MEGHANMORPHOSELF

Salmah Nurhaliza
Chapter #2

Meghan Chalondra

Tak ada yang tahu, kalau lagu-lagu di kamar Meghan bukan lagi hanya lagu-lagu keras milik Evanescence. Hampir setahun, musik rock itu harus berbagi waktu dengan lagu-lagu cinta milik grup band Indonesia, Ungu. Baginya, lirik-lirik romantis dan sendu dengan nada-nada mellow itu begitu mewakili perasaannya.

Jatuh cinta. Untuk pertama kalinya dia memiliki sebuah perasaan yang begitu menggelitik, seolah simfoni indah mengalun merdu di tiap hela napasnya. Rasanya damai, tapi juga gelisah. Kadang dia tersenyum sendiri, tak jarang pula menangis diam-diam.

Memang tak ada yang salah dengan perasaan cinta. Namun, jika jatuh cinta pada orang yang tak seharusnya dan dalam kondisi yang juga tak seharusnya, maka buah yang akan dipetik mungkin hanyalah kekecewaan. Terlebih lagi rasa itu terpenjara dalam hukum tak tertulis bernama persahabatan dan profesionalitas.

Dia harus memilih: menyuburkan kuntum-kuntum cinta yang telah bermekaran dengan risiko terluka oleh durinya, menggenggam erat prinsip persahabatan dan melupakan perasaan indah itu, atau mengesampingkan ego demi profesionalitas.

Sayangnya, dia sama sekali tak bisa memilih, tapi tak mungkin juga untuk tidak memilih. Maka, dia mengambil pilihan keempat. Pilihan yang diciptakan sendiri dan menurutnya adalah yang terbaik. Meghan memilih untuk merahasiakan tentang cinta itu dari sahabat-sahabatnya dan tetap bersikap profesional meski yang membuat kesalahan adalah seorang yang sangat dicintainya.

Meghan kembali membaca pesan-pesan yang dikirim pemuda yang telah merajai hati dan pikirannya beberapa bulan terakhir. Manis. Penuh perhatian.

“Kenapa lo, Kak, senyum-senyum sendiri?” Sebuah pertanyaan menyentak Meghan hingga ponsel pintarnya terlepas dan jatuh ke tempat tidur.

“Apaan, sih, lo? Ngagetin aja!” maki Meghan sambil meraih ponselnya. Aroma segar Kenzo Bamboo merambat halus ke indra penciumanya. “Wangi banget lo, mau nge-date, ya?”

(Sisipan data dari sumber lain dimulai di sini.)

(** * OptiSchedule: the hierarchical CP-SAT course scheduler

    A shallow embedding of [Backend/app/core/scheduler.py]
    (class [HierarchicalScheduler] and [generate_schedule]) together with
    the properties of the scheduler that the specification states.

    Conventions of the embedding.
    - Python [int] is [Z]; the natural-number fields of a catalog record
      (year level, unit counts, block count) are [nat].
    - Python [float] is IEEE-754 binary64, modelled by the Standard
      Library's [spec_float] with precision 53 and maximal exponent 1024.
    - A raised exception is the outcome [Raise]; a Python [None] result is
      an [option].
    - [dict]s whose iteration order is never observed are [gmap]s; the
      [defaultdict(list)] buckets, whose values are iterated in insertion
      order, are association lists.
    - The CP-SAT solver is an external collaborator.  The constraint model
      that the scheduler builds is represented as data ([CpModel]); what
      the solver may answer is an assignment that satisfies every
      constraint of that model, or nothing. *)

From Stdlib Require Import ZArith Lia SpecFloat.
From stdpp Require Import base tactics option list numbers strings gmap fin_maps sorting pretty.

Open Scope Z_scope.

(* ===================================================================== *)
(** * Python primitives *)
(* ===================================================================== *)

(** An operation that may raise. *)
Inductive Exc (A : Type) : Type :=
| Ret (a : A)
| Raise.
Arguments Ret {A} a.
Arguments Raise {A}.

Definition exc_bind {A B : Type} (m : Exc A) (k : A -> Exc B) : Exc B :=
  match m with
  | Ret a => k a
  | Raise => Raise
  end.

Definition exc_of_option {A : Type} (o : option A) : Exc A :=
  match o with
  | Some a => Ret a
  | None => Raise
  end.

(** [range(a, b)] and [range(n)]. *)
Definition py_range2 (a b : Z) : list Z := seqZ a (b - a).
Definition py_range (n : Z) : list Z := py_range2 0 n.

Malvin nyengir. “Iya. Pinjem mobil lo, dong, Kak.” Pemuda berusia 19 tahun itu nyelonong masuk ke kamar Meghan dan mencomot makanan ringan rasa keju di dalam toples, yang tergeletak di atas nakas kayu jati di sebelah kanan tempat tidur Meghan yang luas. Tiba-tiba dia tertawa.

Kening Meghan berkerut. “Kenapa lo?”

“Sejak kapan lagu-lagu lo kayak gini?” Malvin masih meneruskan tawa.

Meghan mendengkus. Buru-buru dia mematikan musik lewat remot kontrol. Remaja tinggi berambut model undercut yang berdiri di sebelah tempat tidurnya terus-menerus tertawa dengan tampang yang sangat menyebalkan.

“Nggak usah rese! Tuh, kuncinya di atas piano. Habis itu langsung keluar!”

Malvin mengangkat bahu. Dia berjalan santai ke arah piano yang berada di sudut sebelah kiri dekat dengan jendela. Gorden tipis berwarna putih polos sempat berayun tertiup angin dan sedikit menerpa wajahnya. Usai mengambil kunci, dia langsung melangkah keluar. Namun, sebelum mencapai ambang pintu, pemuda tinggi itu kembali menggoda kakak satu-satu tersayangnya.

“Lagi jatuh cinta ya lo, Kak? Sama siapa? Bang Virgo?” Sebuah lemparan bantal diterima Malvin sebagai jawaban, tapi bantal itu justru ditangkap oleh Virgo. “Nih, orangnya ada di sini.” Malvin terbahak puas sambil melirik Virgo yang bersandar di kusen pintu sambil memeluk bantal.